• TASK ITEM:
Up to and including the line with "[done|apply not_elem_of_nil|by right].", restate the records below word for word, beginning with their first line.

• EXERCISE INPUTS:
* * * *

(* ===== verification/Path.v ===== *)
(** * Path names (fs.c: skipelem, namex)

    The abstract walk along the directories on
    the disk, and the proof that [namex] performs it and leaves no reference
    behind but the one it returns. *)

From stdpp Require Import base numbers list option strings gmap.
From S2P Require Import Prelude Kernel Fields Spinlock Proc Cprintf Cstring Bytes Sleeplock Dll Bio Log Txn Inode Console Fs.

(** ** Paths *)

(** The elements of a path: what is between its slashes. *)
Fixpoint elems_from (cur path : list Z) : list (list Z) :=
  match path with
  | [] => if decide (cur = []) then [] else [cur]
  | c :: path' =>
      if c =? slash then (if decide (cur = []) then elems_from [] path' else cur :: elems_from [] path')
      else elems_from (cur ++ [c]) path'
  end.
Definition elems (path : list Z) : list (list Z) := elems_from [] path.

Lemma elems_skip path : elems (skip_slashes path) = elems path.
Proof.
  unfold elems. induction path as [|c path IH]; [done|]. cbn [skip_slashes elems_from].
  destruct (c =? slash) eqn:E; [by rewrite decide_True|]. cbn [elems_from]. by rewrite E.
Qed.

Lemma skip_head path : head (skip_slashes path) <> Some slash.
Proof.
  induction path as [|c path IH]; [done|]. cbn [skip_slashes]. destruct (Z.eqb_spec c slash); [done|]. simpl. congruence.
Qed.

Lemma path_elem_spec path e r :
  path_elem path = (e, r) -> path = (e ++ r) /\ (slash ∉ e) /\ (r = [] \/ head r = Some slash).
Proof.
  revert e r. induction path as [|c path IH]; intros e r E; cbn [path_elem] in E.
  - injection E as <- <-. split_and!; [done|apply not_elem_of_nil|by left].
  - destruct (Z.eqb_spec c slash) as [->|Hc].
    + injection E as <- <-. split_and!; [done|apply not_elem_of_nil|by right].
    + destruct (path_elem path) as [e1 r1]. injection E as <- <-. destruct (IH e1 r1 eq_refl) as (-> & Hs & Hr).
      split_and!; [done| |done]. rewrite elem_of_cons. intros [|]; congruence.
Qed.

Lemma elems_app cur e r : slash ∉ e -> elems_from cur (e ++ r) = elems_from (cur ++ e) r.
Proof.
  revert cur. induction e as [|c e IH]; intros cur Hs; [by rewrite app_nil_r|].
  apply not_elem_of_cons in Hs as [Hc Hs]. cbn [app elems_from]. rewrite (proj2 (Z.eqb_neq c slash)) by congruence.
  rewrite IH by done. by rewrite <- app_assoc.
Qed.

Lemma elems_elem e r : e <> [] -> slash ∉ e -> r = [] \/ head r = Some slash -> elems (e ++ r) = e :: elems (skip_slashes r).
Proof.
  intros He Hs Hr. unfold elems at 1. rewrite elems_app by done. cbn [app]. rewrite elems_skip.
  destruct Hr as [->|Hr]; [cbn [elems_from]; by rewrite decide_False|].
  destruct r as [|c r]; [done|]. injection Hr as ->. unfold elems. cbn [elems_from]. rewrite Z.eqb_refl.
  by rewrite decide_False, decide_True.
Qed.

Lemma until_nul_nonzero l l' : 0 ∉ l -> until_nul (l ++ 0 :: l') = l.
Proof.
  induction l as [|c l IH]; intros H0; [done|]. apply not_elem_of_cons in H0 as [Hc H0]. cbn [app until_nul].
  rewrite (proj2 (Z.eqb_neq c 0)) by congruence. by rewrite IH.
Qed.

Lemma until_nul_all l : 0 ∉ l -> until_nul l = l.
Proof.
  induction l as [|c l IH]; intros H0; [done|]. apply not_elem_of_cons in H0 as [Hc H0]. cbn [until_nul].
  rewrite (proj2 (Z.eqb_neq c 0)) by congruence. by rewrite IH.
Qed.

Lemma skip_sub path : (forall c, c ∈ skip_slashes path -> c ∈ path) /\ (length (skip_slashes path) <= length path)%nat.
Proof.
  induction path as [|c path [IH1 IH2]]; [done|]. cbn [skip_slashes]. destruct (c =? slash); [|done].
  split; [intros x Hx; right; by apply IH1|simpl; lia].
Qed.

(** The array after an element has been copied to it. *)
Lemma name_of_elem (e name : list Z) :
  0 ∉ e -> length name = Z.to_nat DIRSIZ -> Forall is_byte e -> Forall is_byte name ->
  let name' := if DIRSIZ <=? Z.of_nat (length e) then overlay (take (Z.to_nat DIRSIZ) e) name else overlay (e ++ [0]) name in
  fname name' = fname e /\ length name' = Z.to_nat DIRSIZ /\ Forall is_byte name'.
Proof.
  intros Hz Hname He Hb. cbv zeta. unfold fname, overlay, DIRSIZ in *. change (Z.to_nat 14) with 14%nat in *.
  destruct (Z.leb_spec 14 (Z.of_nat (length e))); split_and!.
  - rewrite take_app_le by (rewrite length_take; lia). by rewrite take_take, Nat.min_id.
  - rewrite length_app, length_drop, length_take. lia.
  - apply Forall_app_2; [by apply Forall_take|by apply Forall_drop].
  - rewrite <- app_assoc. cbn [app]. rewrite take_app_ge by lia. destruct (14 - length e)%nat eqn:E14; [lia|].
    cbn [take firstn]. rewrite until_nul_nonzero by done. by rewrite take_ge, until_nul_all by (done || lia).
  - rewrite !length_app, length_drop. rewrite ?length_app. cbn [length]. lia.
  - apply Forall_app_2; [apply Forall_app_2; [done|]|by apply Forall_drop]. by repeat constructor.
Qed.

(** [skipelem] splits the first element off a path, whatever number of
    slashes surround it, and stores its first DIRSIZ characters in [name]; it
    finds none exactly when the path has no element. *)
Lemma skipelem_spec path name :
  0 ∉ path -> Forall is_byte path -> length name = Z.to_nat DIRSIZ -> Forall is_byte name ->
  match skipelem path name with
  | None => elems path = []
  | Some (rest, name') => exists e, elems path = e :: elems rest /\ fname name' = fname e /\
      length name' = Z.to_nat DIRSIZ /\ Forall is_byte name' /\ head rest <> Some slash /\
      (length rest < length path)%nat /\ (0 ∉ rest) /\ Forall is_byte rest
  end.
Proof.
  intros H0 Hbp Hname Hbn. unfold skipelem. rewrite <- (elems_skip path).
  destruct (skip_slashes path) as [|c0 p0] eqn:Ep; [done|]. rewrite <- Ep. destruct (skip_sub path) as [Hin Hle].
  pose proof (skip_head path) as Hh. destruct (path_elem (skip_slashes path)) as [e r] eqn:Ee.
  apply path_elem_spec in Ee as (Epath & Hs & Hr). assert (e <> []) as He.
  { intros ->. simpl in Epath. destruct Hr as [->|Hr]; [by rewrite Ep in Epath|]. by rewrite Epath in Hh. }
  destruct (skip_sub r) as [Hrin Hrle]. rewrite Forall_forall in Hbp.
  assert (forall c, c ∈ e -> c ∈ path) as Hein by (intros c Hc; apply Hin; rewrite Epath; apply elem_of_app; by left).
  assert (forall c, c ∈ skip_slashes r -> c ∈ path) as Hrest
    by (intros c Hc%Hrin; apply Hin; rewrite Epath; apply elem_of_app; by right).
  destruct (name_of_elem e name) as (Hf & Hl & Hb); [auto|done|apply Forall_forall; auto|done|].
  exists e. split_and!; try done.
  - rewrite Epath. by apply elems_elem.
  - apply skip_head.
  - rewrite Epath, length_app in Hle. destruct e; [done|]. simpl in Hle. lia.
  - auto.
  - apply Forall_forall. auto.
Qed.

Lemma elems_from_nonempty cur path : cur <> [] -> elems_from cur path <> [].
Proof.
  revert cur. induction path as [|c path IH]; intros cur Hc; cbn [elems_from].
  - by rewrite decide_False.
  - destruct (c =? slash); [by rewrite decide_False|]. apply IH. by destruct cur.
Qed.

Lemma elems_nil path : head path <> Some slash -> elems path = [] -> path = [].
Proof.
  destruct path as [|c path]; [done|]. intros Hh He. exfalso. unfold elems in He. cbn [elems_from] in He.
  destruct (Z.eqb_spec c slash) as [->|]; [done|]. by apply elems_from_nonempty in He.
Qed.

(** ** The walk along the directories on the disk *)

Definition dir_entries (V : Z -> block) (di : dinode) : list dirent := dirents V (di_addrs di) (di_size di).

(** From directory [inum] along the elements [es]. *)
Fixpoint walk (V : Z -> block) (sb : superblock) (inum : Z) (es : list (list Z)) : option Z :=
  match es with
  | [] => Some inum
  | e :: es =>
      let di := disk_inode V sb inum in
      if di_type di =? T_DIR then
        match list_find (de_match e) (dir_entries V di) with
        | Some (_, de) => walk V sb (de_inum de) es
        | None => None
        end
      else None
  end.

(** What a path names: for [nameiparent] the directory of its last element. *)
Definition path_target (V : Z -> block) (sb : superblock) (parent : bool) (inum : Z) (es : list (list Z)) : option Z :=
  if parent then
    match es with
    | [] => None
    | _ => d ← walk V sb inum (removelast es);
           if di_type (disk_inode V sb d) =? T_DIR then Some d else None
    end
  else walk V sb inum es.

(** An inode in use, with a link to it. *)
Definition live (V : Z -> block) (sb : superblock) (inum : Z) : Prop :=
  0 <= inum < sb_ninodes sb /\ di_type (disk_inode V sb inum) <> 0 /\ di_nlink (disk_inode V sb inum) <> 0.

(** The directories on the disk are well formed and name inodes in use. *)
Record tree_ok (V : Z -> block) (sb : superblock) : Prop := {
  tk_root : live V sb ROOTINO;
  tk_dir : forall inum, live V sb inum -> let di := disk_inode V sb inum in di_type di = T_DIR ->
    file_ok V sb (di_addrs di) (di_size di) /\ di_size di mod 16 = 0 /\
    forall de, de ∈ dir_entries V di -> de_inum de <> 0 -> live V sb (de_inum de);
}.

(** ** References to inodes *)

(** The references to inode [x] of device 1. *)
Definition refs (t : list inode) (x : Z) : Z :=
  match list_find (entry_for 1 x) t with Some (_, n) => i_ref n | None => 0 end.

Definition entry_at (t : list inode) (i : nat) (x : Z) : Prop := exists n, t !! i = Some n /\ entry_for 1 x n.

Lemma refs_entry t x i n : icache_ok t -> t !! i = Some n -> entry_for 1 x n -> refs t x = i_ref n.
Proof.
  intros [_ Hu] Hn He. unfold refs. destruct (list_find (entry_for 1 x) t) as [[j m]|] eqn:E.
  - apply list_find_Some in E as (Hm & Hem & _). destruct He as (? & ? & ?), Hem as (? & ? & ?).
    assert (i = j) as -> by (eapply Hu; try done; congruence). by simplify_eq.
  - apply list_find_None in E. exfalso. by eapply (Forall_lookup_1 _ _ _ _ E).
Qed.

* * * *

• RESULT FOR THIS TASK:
(* ===== verification/Path.v ===== *)
(** * Path names (fs.c: skipelem, namex)

    The abstract walk along the directories on
    the disk, and the proof that [namex] performs it and leaves no reference
    behind but the one it returns. *)

From stdpp Require Import base numbers list option strings gmap.
From S2P Require Import Prelude Kernel Fields Spinlock Proc Cprintf Cstring Bytes Sleeplock Dll Bio Log Txn Inode Console Fs.

(** ** Paths *)

(** The elements of a path: what is between its slashes. *)
Fixpoint elems_from (cur path : list Z) : list (list Z) :=
  match path with
  | [] => if decide (cur = []) then [] else [cur]
  | c :: path' =>
      if c =? slash then (if decide (cur = []) then elems_from [] path' else cur :: elems_from [] path')
      else elems_from (cur ++ [c]) path'
  end.
Definition elems (path : list Z) : list (list Z) := elems_from [] path.

Lemma elems_skip path : elems (skip_slashes path) = elems path.
Proof.
  unfold elems. induction path as [|c path IH]; [done|]. cbn [skip_slashes elems_from].
  destruct (c =? slash) eqn:E; [by rewrite decide_True|]. cbn [elems_from]. by rewrite E.
Qed.

Lemma skip_head path : head (skip_slashes path) <> Some slash.
Proof.
  induction path as [|c path IH]; [done|]. cbn [skip_slashes]. destruct (Z.eqb_spec c slash); [done|]. simpl. congruence.
Qed.

Lemma path_elem_spec path e r :
  path_elem path = (e, r) -> path = (e ++ r) /\ (slash ∉ e) /\ (r = [] \/ head r = Some slash).
Proof.
  revert e r. induction path as [|c path IH]; intros e r E; cbn [path_elem] in E.
  - injection E as <- <-. split_and!; [done|apply not_elem_of_nil|by left].
  - destruct (Z.eqb_spec c slash) as [->|Hc].
    + injection E as <- <-. split_and!; [done|apply not_elem_of_nil|by right].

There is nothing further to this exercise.